Reginaldo Vianna - O fato de ser profissional liberal, cirurgião pediátrico, certamente exacerbou em mim o questionamento constante sobre tudo e sobre todos. A minha formação profissional exige uma capacidade ou uma possibilidade maior em "juntar fragmentos" (da saúde ou da falta dela) e conceber um diagnóstico para posteriormente estabelecer um tratamento e finalmente conviver com o resultado o resto da vida.
Felizmente meus resultados sempre foram muito bons e a gratificação pessoal, incrível. O desgaste, porém, de todo esse processo, após 35 anos de centro cirúrgico, me fizeram procurar a eventual origem da forma de nosso pensar e de nossas posturas. Posturas como indivíduo e como humanidade, como cidadão e como sociedade, como elemento de uma determinada cultura ou como elemento de uma outra cultura.
O que poderia nos fazer tão diversos que dificilmente conseguimos prever reações individuais nas várias situações?
Os questionamentos dos alunos [de medicina] e dos [meus] pacientes são um livro aberto neste aprendizado.
A busca de respostas me levou ao curso de filosofia, porém sem a ideia de hobby, mas de nova formação. Foi um curso básico, mas que me permitiu olhar o ser humano de uma forma mais pragmática e mais compreensiva.
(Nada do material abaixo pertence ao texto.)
(** * Jack_Dashboard: the data-cleaning, filtering and aggregation pipeline

    A shallow embedding of the pandas code of [src/app.py] (the NYC Language
    Access Services dashboard) and [src/sosi_app.py] (the SOSI dashboard),
    and the properties of its loader, normalizer, rating score, filter and
    aggregator.

    Modelling conventions.
    - A [DataFrame] is a list of labelled columns, as pandas stores it; a
      column ([Series]) is the list of its cells, top row first.  pandas reads
      the label [c] of a frame with repeated labels as a sub-frame; the model
      reads the first column labelled [c], which is the same thing on frames
      whose labels are distinct ([Pd.unique_labels]).
    - Cells are text, numbers, dates, or the missing markers NaN and NaT.
      Numbers are rationals kept in lowest terms: the rating score only takes
      multiples of 0.5, which binary64 represents exactly, and the sums of
      the aggregator are taken without rounding.
    - A pandas call that raises is a [Raise] result; the store is not
      observed after an exception.
    - Text is a Python [str] in UTF-8, one [ascii] per byte.  White space
      and case folding are those of Python on Unicode text: [str.strip]
      removes every character that [str.isspace] accepts, and
      [re.IGNORECASE] lets an ASCII letter of a pattern match the letters
      of other scripts that fold to it. *)

From Stdlib Require Import QArith Qreduction Qminmax Lqa.
From Stdlib Require Import Ascii String.
From stdpp Require Import base tactics option list sorting strings.

Local Open Scope string_scope.
Local Open Scope list_scope.

(** ** Text *)

Module Text.

Definition byte (a : ascii) : nat := nat_of_ascii a.

(** ASCII lower-casing. *)
Definition lower_ascii (a : ascii) : ascii :=
  let n := nat_of_ascii a in
  if (65 <=? n)%nat && (n <=? 90)%nat then ascii_of_nat (n + 32) else a.

(** The characters outside ASCII that [re.IGNORECASE] matches with an ASCII
    letter: U+017F (long s) with s, U+0130 and U+0131 (dotted capital and
    dotless small i) with i, U+212A (Kelvin sign) with k. *)
Definition folds2 (a b : ascii) : option ascii :=
  if (byte a =? 197)%nat && (byte b =? 191)%nat then Some "s"%char
  else if (byte a =? 196)%nat && ((byte b =? 176)%nat || (byte b =? 177)%nat)
       then Some "i"%char
  else None.

Definition folds3 (a b c : ascii) : option ascii :=
  if (byte a =? 226)%nat && (byte b =? 132)%nat && (byte c =? 170)%nat
  then Some "k"%char else None.

(** The case folding of [re.IGNORECASE], as far as a pattern of ASCII
    characters can tell. *)
Fixpoint lower (s : string) : string :=
  match s with
  | EmptyString => EmptyString
  | String a s1 =>
      let other := String (lower_ascii a) (lower s1) in
      match s1 with
      | String b s2 =>
          match folds2 a b with
          | Some x => String x (lower s2)
          | None =>
              match s2 with
              | String c s3 =>
                  match folds3 a b c with
                  | Some x => String x (lower s3)
                  | None => other
                  end
              | EmptyString => other
              end
          end
      | EmptyString => other
      end
  end.

(** The characters [str.isspace] accepts: in ASCII, U+0009 to U+000D and
    U+001C to U+0020; *)
Definition is_space (a : ascii) : bool :=
  let n := nat_of_ascii a in
  ((9 <=? n)%nat && (n <=? 13)%nat) || ((28 <=? n)%nat && (n <=? 32)%nat).

(** in two bytes, U+0085 and U+00A0; *)
Definition is_space2 (a b : ascii) : bool :=
  (byte a =? 194)%nat && ((byte b =? 133)%nat || (byte b =? 160)%nat).

(** in three bytes, U+1680, U+2000 to U+200A, U+2028, U+2029, U+202F,
    U+205F and U+3000. *)
Definition is_space3 (a b c : ascii) : bool :=
  (byte a =? 225)%nat && (byte b =? 154)%nat && (byte c =? 128)%nat
  || (byte a =? 226)%nat && (byte b =? 128)%nat
     && ((128 <=? byte c)%nat && (byte c <=? 138)%nat
         || (byte c =? 168)%nat || (byte c =? 169)%nat || (byte c =? 175)%nat)
  || (byte a =? 226)%nat && (byte b =? 129)%nat && (byte c =? 159)%nat
  || (byte a =? 227)%nat && (byte b =? 128)%nat && (byte c =? 128)%nat.

Definition is_empty (s : string) : bool :=
  match s with EmptyString => true | String _ _ => false end.

(** What follows the white-space character a string starts with. *)
Definition after_space (s : string) : option string :=
  match s with
  | String a s1 =>
      if is_space a then Some s1 else
      match s1 with
      | String b s2 =>
          if is_space2 a b then Some s2 else
          match s2 with
          | String c s3 => if is_space3 a b c then Some s3 else None
          | EmptyString => None
          end
      | EmptyString => None
      end
  | EmptyString => None
  end.

(** [str.lstrip()] *)
Fixpoint lstrip (s : string) : string :=
  match s with
  | EmptyString => EmptyString
  | String a s1 =>
      if is_space a then lstrip s1 else
      match s1 with
      | String b s2 =>
          if is_space2 a b then lstrip s2 else
          match s2 with
          | String c s3 => if is_space3 a b c then lstrip s3 else s
          | EmptyString => s
          end
      | EmptyString => s
      end
  end.

(** A string of white space only. *)
Definition blank (s : string) : bool := is_empty (lstrip s).

(** [str.rstrip()]: the string up to its last character that is not white
    space. *)
Fixpoint rstrip (s : string) : string :=
  match s with
  | EmptyString => EmptyString
  | String a s1 => if blank s then EmptyString else String a (rstrip s1)
  end.

(** [str.strip()] *)
Definition strip (s : string) : string := rstrip (lstrip s).

(** [pat in s] *)
Fixpoint contains (pat s : string) : bool :=
  String.prefix pat s ||
  match s with
  | EmptyString => false
  | String _ s' => contains pat s'
  end.

(** [re.search(a1|a2|..., s)] for literal alternatives, with or without
    [re.IGNORECASE]. *)
Definition search (alts : list string) (case : bool) (s : string) : bool :=
  if case then existsb (fun a => contains a s) alts
  else existsb (fun a => contains (lower a) (lower s)) alts.

(** A string given by its bytes. *)
Definition of_bytes (l : list nat) : string :=
  string_of_list_ascii (map ascii_of_nat l).

End Text.

(** ** Cells, columns and frames *)

Inductive cell : Type :=
| CStr (s : string)
| CNum (q : Q)
| CDate (d : Z)
| CNaN
| CNaT.

Global Instance Q_eq_dec : EqDecision Q.
Proof. solve_decision. Defined.

Global Instance cell_eq_dec : EqDecision cell.
Proof. solve_decision. Defined.

Abbreviation Series := (list cell).
Abbreviation DataFrame := (list (string * Series)).

Inductive exn : Type := AttributeError | KeyError | TypeError | ReferenceError.

Inductive result (A : Type) : Type :=
| Ok (a : A)
| Raise (e : exn).
Arguments Ok {A} a.
Arguments Raise {A} e.

(** [result] is an error monad; [x ← r; k] is stdpp's bind notation. *)
Global Instance result_ret : MRet result := fun A a => Ok a.
Global Instance result_bind : MBind result := fun A B k r =>
  match r with
  | Ok a => k a
  | Raise e => Raise e
  end.
Global Instance result_fmap : FMap result := fun A B f r =>
  match r with
  | Ok a => Ok (f a)
  | Raise e => Raise e
  end.

(** Float arithmetic on the rationals the model stores. *)
Definition fadd (a b : Q) : Q := Qred (a + b).
Definition fdiv (a b : Q) : Q := Qred (a / b).
Definition fclip (lo hi a : Q) : Q := Qmin (Qmax a lo) hi.

(** A stable sort: elements that the order does not tell apart keep the
    order they come in, as with Python's [sorted] and with the sort of
    pandas on the short series of a chart (on a long series the order
    among equal values is that of numpy's quicksort). *)
Fixpoint insert_by {A} (R : relation A) `{∀ x y, Decision (R x y)}
    (x : A) (l : list A) : list A :=
  match l with
  | [] => [x]
  | y :: l' => if decide (R x y) then x :: l else y :: insert_by R x l'
  end.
Esta busca me levou a encontrar realmente a necessidade da participação do "outro" em toda a nossa vida. A aceitação compreensiva do "outro" passa então a ser um ponto crucial.
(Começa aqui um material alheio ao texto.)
(** [lm] is [lm0] after the stores of [ls]: a key is bound by the last store
    that names it. *)
Definition overlays (env : environ) (ls : list listing) (lm0 lm : pydict) : Prop :=
  forall q, pd_get q lm = match pd_get q (rev (assigns env ls)) with
                          | Some t => Some t
                          | None => pd_get q lm0
                          end.

(** The reading of "each task name listed in the config is mapped to a Task
    with exactly the image, tag and registry under which it is listed". *)
Definition maps_each_listing (env : environ) (config_data : value) : Prop :=
  forall ls, config_listings config_data = Some ls ->
  exists tm images,
    LocalInstance.parse_launcher_config env config_data = Ok (tm, images) /\
    forall g gl L, sget g ls = Some gl -> In L gl ->
      exists lm t,
        sget g tm = Some lm /\ pd_get (VStr (l_task L)) lm = Some t /\
        docker_image t = VStr (l_image L) /\
        docker_tag t = l_tag L /\
        docker_registry t = l_registry L.

(** A configuration dictionary without a "format_version", or with one that
    is none of 1.0, 2.0, 3.0. *)
Definition rejected_version (d : dict) : Prop :=
  dict_mem "format_version" d = false \/
  exists v, dict_get "format_version" d = Some v /\
            num_eqb v 1 = false /\ num_eqb v 2 = false /\ num_eqb v 3 = false.

(** ** What a mounts file holds *)



(** A mount descriptor: a dict with string "source" and "destination", and
    any other entries (an access mode, say). *)
Definition descriptor (mount : value) : option (string * string) :=
  match mount with
  | VDict d =>
      match dict_get "source" d, dict_get "destination" d with
      | Some (VStr s), Some (VStr t) => Some (s, t)
      | _, _ => None
      end
  | _ => None
  end.

Fixpoint descriptors (mounts : list value) : option (list (string * string)) :=
  match mounts with
  | [] => Some []
  | m :: rest =>
      match descriptor m, descriptors rest with
      | Some p, Some ps => Some (p :: ps)
      | _, _ => None
      end
  end.

Definition rw (destination : string) : volume :=
  {| bind := destination; mode := "rw" |}.

(** One store of [formatted_mounts]. *)
Definition bind_mount (h : host) (volumes : sdict volume) (p : string * string)
    : sdict volume :=
  sset (realpath h (fst p)) (rw (realpath h (snd p))) volumes.

(** The reading of "the returned volumes map binds each source path's real
    path to its destination's real path with mode rw". *)
Definition binds_every_mount (h : host) (mounts : list value) : Prop :=
  forall pairs, descriptors mounts = Some pairs ->
  exists volumes,
    DockerHandlerM.formatted_mounts h (VList mounts) = Ok volumes /\
    forall s t, In (s, t) pairs ->
      sget (realpath h s) volumes = Some (rw (realpath h t)).

(** ** What a computation does to the state *)

(** [m] leaves the instance as it is and only appends events that satisfy
    [P] to the trace. *)
Definition writes {A} (P : event -> Prop) (m : M A) : Prop :=
  forall st,
    self (snd (m st)) = self st /\
    exists new, events (snd (m st)) = (events st ++ new)%list /\ Forall P new.

Definition any_event (ev : event) : Prop := True.

Definition no_pull (ev : event) : Prop :=
  match ev with EvPull _ _ => False | _ => True end.


(** The image "registry/name:tag" of the handler is among the repository
    tags of an image of the local image list. *)
Definition image_present (h : host) (hd : DockerHandler) : bool :=
  existsb (fun image =>
             match inspect_repo_tags h image with
             | Some repo_tags =>
                 str_in (py_str h (_docker_registry hd) ++ "/"
                         ++ py_str h (_image_name hd) ++ ":"
                         ++ py_str h (_docker_tag hd)) repo_tags
             | None => false
             end)
          (images_list h).

(** The reading of "for every launcher instance returned by get_launcher,
    launch_command with a built-in task group dispatches to the built-in
    operation": the call is the operation, for "list", "stop" and "info". *)
Definition dispatches_builtin_groups (h : host) (env : environ) (file : string)
    : Prop :=
  forall kind inst supported,
    get_launcher h env file = Ok (kind, inst, supported) ->
    forall task ns st, self st = inst ->
      launch_command h env kind "list" task (ArgNamespace ns) st
      = LocalInstance.list_running_jobs h env st /\
      (forall ids all,
         sget "container_id" ns = Some ids -> sget "all" ns = Some all ->
         launch_command h env kind "stop" task (ArgNamespace ns) st
         = LocalInstance.kill_containers h env ids all st) /\
      (forall verbose,
         sget "verbose" ns = Some verbose ->
         launch_command h env kind "info" task (ArgNamespace ns) st
         = mbind (LocalInstance.print_information h verbose) (fun _ => ret tt) st).

(** ** Example data *)

Definition no_env : environ := fun _ => None.

Definition env_override : environ :=
  fun k => if String.eqb k "OVERRIDE_REGISTRY" then Some "stg.nvcr.io" else None.

Definition env_whl : environ :=
  fun k => if String.eqb k "TAO_DOCKER_DISABLE" then Some "1" else None.

Definition image_entry_v1 (tasks : list string) (tag : string) : value :=
  VDict [("tasks", VList (map VStr tasks));
         ("docker_tag", VStr tag);
         ("docker_registry", VStr "nvcr.io")].

Definition tag_entry (tasks : list string) : value :=
  VDict [("tasks", VList (map VStr tasks));
         ("docker_registry", VStr "nvcr.io")].

Definition config_v1 : value :=
  VDict [("format_version", VNum 1);
         ("dockers", VDict [("tao-tf", image_entry_v1 ["train"; "evaluate"] "v5.0")])].

(** The task "train" is listed under two images. *)
Definition config_v1_twice : value :=
  VDict [("format_version", VNum 1);
         ("dockers", VDict [("tao-tf", image_entry_v1 ["train"; "evaluate"] "v5.0");
                            ("tao-pyt", image_entry_v1 ["train"] "v5.1")])].

Definition config_v2 : value :=
  VDict [("format_version", VNum 2);
         ("dockers", VDict [("tao-tf", VDict [("v5.0", tag_entry ["train"]);
                                             ("v5.1", tag_entry ["export"])])])].

Definition config_v3 : value :=
  VDict [("format_version", VNum 3);
         ("task_group",
          VDict [("model",
                  VDict [("dockers",
                          VDict [("tao-tf", VDict [("v5.0", tag_entry ["train"]);
                                                  ("v5.1", tag_entry ["export"])])])]);
                 ("dataset",
                  VDict [("dockers",
                          VDict [("tao-ds", VDict [("v5.0", tag_entry ["augment"])])])])])].

Definition mount_entry (source destination : string) : value :=
  VDict [("source", VStr source); ("destination", VStr destination);
         ("mode", VStr "ro")].

(** A host on which paths resolve to themselves, with the given existing
    paths, JSON files, local images (id and repository tags) and outcome of
    the forwarded command; the engine starts the container "c0". *)
Definition make_host (exists_ : string -> bool) (file : string -> result value)
    (images : sdict (list string)) (call : string -> result unit) : host :=
  {| repr := fun _ => "";
     path_exists := exists_;
     expanduser := fun p => p;
     realpath := fun p => p;
     read_json := file;
     images_list := map fst images;
     inspect_repo_tags := fun image => sget image images;
     api_pull := fun _ _ => Ok tt;
     containers_run := fun r => Ok (mkContainer "c0" "c0" "running" (run_image r));
     containers_list := [];
     containers_get := fun _ => Raise (APIError "refused");
     container_stop := fun _ => Ok tt;
     container_top := fun _ => [];
     ulimit := fun _ v => Ok v;
     check_call := call;
     tabulate := fun _ _ => "";
     textwrap_fill := fun t => t;
     build_parser := fun _ _ => Ok tt;
     parse_known_args := fun _ _ _ => Ok [];
     is_file := fun _ => true;
     dirname := fun _ => "/pkg";
     utils_file := "/pkg/utils.py" |}.

(** Every path exists, every JSON file holds [file], no local image. *)
Definition example_host (file : string -> result value) : host :=
  make_host (fun _ => true) file [] (fun _ => Ok tt).

Definition mounts_data : dict :=
  [("Mounts", VList [mount_entry "/data" "/workspace";
                     mount_entry "/missing" "/results"])].

(** A host without the directory "/missing". *)
Definition host_missing : host :=
  make_host (fun p => negb (String.eqb p "/missing"))
            (fun _ => Ok (VDict mounts_data)) [] (fun _ => Ok tt).

Definition image_name_example : string := "nvcr.io/nvidia/tao/tao-toolkit:5.0.0-tf1.15.5".

(** A host that holds the image of [handler_example], or not, and on which
    the forwarded command has the given outcome. *)
Definition host_run (present : bool) (call : result unit) : host :=
  make_host (fun _ => true)
            (fun _ => Ok (VDict [("Mounts", VList [mount_entry "/data" "/workspace"])]))
            (if present then [("sha256:1", [image_name_example])] else [])
            (fun _ => call).

Definition handler_example (h : host) : DockerHandler :=
  DockerHandlerM.init h (VStr "nvcr.io") (VStr "nvidia/tao/tao-toolkit")
    (VStr "5.0.0-tf1.15.5") VNone DOCKER_MOUNT_FILE.

Definition state0 : pystate :=
  {| self := new_instance [] None "config.json"; events := [] |}.

Definition config_v4 : list (string * value) :=
  [("format_version", VNum 4); ("dockers", VDict [])].

(** ** Further readings of the configuration *)

(** The image names of a "dockers" section. *)
Definition dockers_image_names (dockers : value) : list string :=
  match dockers with
  | VDict ds => dict_keys ds
  | _ => []
  end.

(** The image names that a configuration mentions, in the order of the
    file: the keys of "dockers" (formats 1.0 and 2.0), or of the "dockers"
    section of every task group (format 3.0). *)
Definition config_image_names (config_data : value) : list string :=
  match config_data with
  | VDict c =>
      match dict_get "format_version" c with
      | Some version =>
          if num_eqb version 1 || num_eqb version 2 then
            match dict_get "dockers" c with
            | Some dockers => dockers_image_names dockers
            | None => []
            end
          else if num_eqb version 3 then
            match dict_get "task_group" c with
            | Some (VDict groups) =>
                flat_map (fun e : string * value =>
                            match getitem (snd e) "dockers" with
                            | Ok dockers => dockers_image_names dockers
                            | Raise _ => []
                            end) groups
            | _ => []
            end
          else []
      | None => []
      end
  | _ => []
  end.

(** A format 1.0 configuration whose second image has no "tasks". *)
Definition config_v1_no_tasks : dict :=
  [("format_version", VNum 1);
   ("dockers", VDict [("tao-tf", image_entry_v1 ["train"] "v5.0");
                      ("tao-pyt", VDict [("docker_tag", VStr "v5.1")])])].

(** A format 2.0 configuration whose image holds a list instead of tags. *)
Definition config_v2_list : dict :=
  [("format_version", VNum 2);
   ("dockers", VDict [("tao-tf", VList [VStr "v5.0"])])].

Definition config_v3_list : dict :=
  [("format_version", VNum 3);
   ("task_group",
    VDict [("model", VDict [("dockers", VDict [("tao-tf", VStr "v5.0")])])])].

(** ** Further data *)

Definition task_example : Task :=
  mkTask (VStr "train") (VStr "tao-tf") (VStr "v5.0") (VStr "nvcr.io") VNone.

Definition task_config_example : dict :=
  [("name", VStr "train"); ("docker_image", VStr "tao-tf");
   ("docker_tag", VStr "v5.0"); ("docker_registry", VStr "nvcr.io")].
Fale resumidamente sobre as ideias centrais do livro.
Acho que esta pode ser uma das ideias centrais da obra: 1- Não temos um EU original nem particular, 2-O nosso EU deve ser uma criação "a quatro mãos" (isto não deve representar a possibilidade única de apenas um "outro" nesta criação), 3- As dúvidas sempre são verdadeiras, as respostas nem sempre.
Pode-se dizer que a base da filosofia é a dúvida, o questionamento. A dúvida também é vital para a medicina, mas esta, por outro lado, busca o mais próximo possível da "certeza", com diagnósticos e exames de precisão, por exemplo. Como conciliar isso, para o sr., que convive nos dois mundos?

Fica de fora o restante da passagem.